タンザニアでも、昨年2005年7月から2006年2月までの8か月間、WHO/CDCの協力の下、結核クリニックへのTC導入のパイロットをNTLPが行った。結核クリニック3施設(保健センター2か所、ディスペンサリー1か所)を選び、保健ワーカーにDiagnostic Testing & Counseling(DTC)の研修を行った後、すべての結核患者を対象に保健ワーカー主導によるTC提供を行った。パイロットの結果、この3施設での結核患者のHIV検査の受検率は高く、HIV感染率も高い数値を示していた。しかし他方、HIV検査キットの見直しや非臨床検査技師以外の保健医療従事者の検査実施に係る職域拡大等、プログラム上の課題も残した。現在、タンザニア保健社会福祉省は、このパイロットの経験を基に、他結核施設へのTC導入・拡大を計画、準備している。

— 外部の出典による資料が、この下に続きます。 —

Lemma renaming_an_item_deletes_it_first_witness :
  (items Data.plank_catalog !! AddItemDialog.name_entry (Data.ore_form "Timber") = None ->
   AddItemDialog.add_or_update_item Data.plank_catalog (Some "Wood"%string)
     (Data.ore_form "Timber") =
   AddItemDialog.Uncaught
     (with_items Data.plank_catalog (delete "Wood"%string (items Data.plank_catalog)))
     (item_not_found (AddItemDialog.name_entry (Data.ore_form "Timber")))) /\
  (is_Some (items Data.plank_catalog !! AddItemDialog.name_entry (Data.ore_form "Timber")) ->
   AddItemDialog.add_or_update_item Data.plank_catalog (Some "Wood"%string)
     (Data.ore_form "Timber") =
   AddItemDialog.Saved
     (with_items Data.plank_catalog
        (<[AddItemDialog.name_entry (Data.ore_form "Timber") :=
             {| price := 9; category := "矿物"; level := 3; quality := 2;
                ticket_price := -1 # 1; camp_contribution := -1 # 1;
                new_dollar := -1 # 1 |}]>
           (delete "Wood"%string (items Data.plank_catalog))))
     (AddItemDialog.name_entry (Data.ore_form "Timber"))).
Proof.
  apply (renaming_an_item_deletes_it_first Data.plank_catalog "Wood" (Data.ore_form "Timber")).
  - reflexivity.
  - discriminate.
  - discriminate.
  - eexists. reflexivity.
Defined.

Lemma read_materials_valid (entries : list RecipeDialog.material_entry) :
  Forall (fun m => m_name m <> ""%string /\ 0 < m_quantity m /\
                   exists entry, In entry entries /\
                                 m_name m = RecipeDialog.var entry /\
                                 m_quantity m = inject_Z (RecipeDialog.quantity_var entry))
         (RecipeDialog.read_materials entries).
Proof.
  apply List.Forall_forall. intros m Hm.
  apply list_elem_of_In, list_elem_of_omap in Hm. destruct Hm as (entry & Hentry & Hsome).
  destruct (negb (String.eqb (RecipeDialog.var entry) "")
            && (0 <? RecipeDialog.quantity_var entry)%Z) eqn:Hcheck; [|discriminate].
  inversion Hsome; subst m; clear Hsome. cbn.
  apply andb_true_iff in Hcheck. destruct Hcheck as [Hn Hq].
  apply negb_true_iff, String.eqb_neq in Hn. apply Z.ltb_lt in Hq.
  split; [exact Hn|]. split.
  - change 0 with (inject_Z 0). rewrite <- Zlt_Qlt. exact Hq.
  - exists entry. split; [apply list_elem_of_In; exact Hentry|]. split; reflexivity.
Qed.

本集会では、タンザニアのこのパイロットの他、先行して導入した南アフリカ、マラウイ、ザンビアの経験にも触れながら、結核クリニックへのTC導入・拡大に伴うインパクトの他、プログラム実施・運営上の課題に焦点をあて発表を行う予定。またあわせて、本年2006年3月に開始されたJICAの「HIV感染予防のための組織能力強化プロジェクト」で取り組んでいる同国のTCサービス向上のためのシステム強化も紹介したい。